Over the past few weeks, the department's narcotics detectives seized multiple pills marked with an "A215" — a label indicating that the pills are oxycodone. However, analysis at the Drug Enforcement Administration (DEA) lab revealed the pills contain fentanyl with no oxycodone present.

“Drug dealers will many times sell these pills that are not what they claim resulting in drug users being unaware of what they are actually purchasing. This type of counterfeit pill activity makes the illegal drug trade especially dangerous,” the DEA stated. “The Gulfport Police Department and the U.S. Drug Enforcement Administration are working diligently to identify the source of the counterfeit pills.”

Derryle Smith, DEA assistant special agent, said: "These type of heroin and fentanyl-related compounds are drugs manufactured specifically to meet the demand of opioid addicts. Fentanyl is deadly at the microgram level. Make no mistake, misuse of fentanyl will kill you!”

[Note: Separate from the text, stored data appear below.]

(** * CureHelp+ conversational query resolver (chatbot.py)

    A shallow embedding of the chatbot's query resolver: intent
    classification, the symptom matcher, the FAQ retriever, the disease
    knowledge aggregator and the response assembler, followed by the
    properties of the specification that were checked against them.

    Conventions of the embedding:
    - a Python [str] is a list of Unicode code points;
    - a pandas DataFrame is a list of column labels and a list of rows of
      cells;
    - [try: ... except:] is an error monad ([Ok] / [Raise]) with an explicit
      handler;
    - a Python [float] and a numpy [float64] are IEEE 754 binary64 numbers,
      with the operations of the Standard Library's specification of
      floating-point arithmetic ([SpecFloat]);
    - what the libraries compute and the source does not fix is a parameter:
      the Unicode case mappings, the compilation of a regular expression
      typed by the user, [float()] on text, the arithmetic inside
      scikit-learn's [cosine_similarity] and the dtype pandas gives a
      column. *)

From Stdlib Require Import String Ascii.
From Stdlib Require Import List Bool Arith ZArith NArith QArith Lia.
From Stdlib Require Import Floats.SpecFloat.
Import ListNotations.

Close Scope Q_scope.
Open Scope nat_scope.

Set Implicit Arguments.

(** ** Python strings *)

Module PyStr.

Definition char := N.
Definition pystr := list char.

(** An ASCII literal of the source, as a list of code points. *)
Definition lit (s : string) : pystr :=
  map N_of_ascii (list_ascii_of_string s).

Definition char_eqb (a b : char) : bool := N.eqb a b.

Fixpoint eqb (a b : pystr) : bool :=
  match a, b with
  | [], [] => true
  | x :: a', y :: b' => char_eqb x y && eqb a' b'
  | _, _ => false
  end.

(** [str.isspace] on one character: the Unicode white space of CPython
    (bidirectional types WS, B, S and category Zs). *)
Definition is_space (c : char) : bool :=
  ((9 <=? c) && (c <=? 13) || (28 <=? c) && (c <=? 32)
   || (c =? 133) || (c =? 160) || (c =? 5760)
   || (8192 <=? c) && (c <=? 8202)
   || (c =? 8232) || (c =? 8233) || (c =? 8239) || (c =? 8287)
   || (c =? 12288))%N.

Definition is_ascii (c : char) : bool := (c <? 128)%N.

Definition ascii_lower (c : char) : char :=
  if ((65 <=? c) && (c <=? 90))%N then (c + 32)%N else c.

Definition ascii_upper (c : char) : char :=
  if ((97 <=? c) && (c <=? 122))%N then (c - 32)%N else c.

(** The case mappings of the Unicode character database on a string that
    has a character outside ASCII.  They are a parameter of the development:
    every result that quantifies over all strings holds for every database. *)
Class UnicodeCase := {
  lower_beyond_ascii : pystr -> pystr;
  upper_beyond_ascii : pystr -> pystr
}.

"A sweetener packet contains two grams and this is lethal at the microgram level. You could kill several hundred people with that amount," Smith told reporters at a news conference.

Oxycodone is a medication used to help relieve moderate to severe pain and is part of a class of drugs known as opioid (narcotic) analgesics. This drug is also part of an epidemic of prescription opiate abuse among both teens and adults. In the U.S., the opioid epidemic is becoming worse with time and as of 2015 more than two million Americans were addicted to substances such as oxycodone, according to the National Institute on Drug Abuse.

Common side effects of oxycodone include constipation, nausea, stomach pain, loss of appetite, vomiting, sleepiness, tiredness, drowsiness, dizziness, weakness, itching, headache, dry mouth and sweating. 

According to the American Society of Addiction Medicine, drug overdose is the leading cause of accidental death in the U.S., with 52,404 lethal drug overdoses in 2015. That year, there were over 20,101 overdose deaths related to prescription drugs.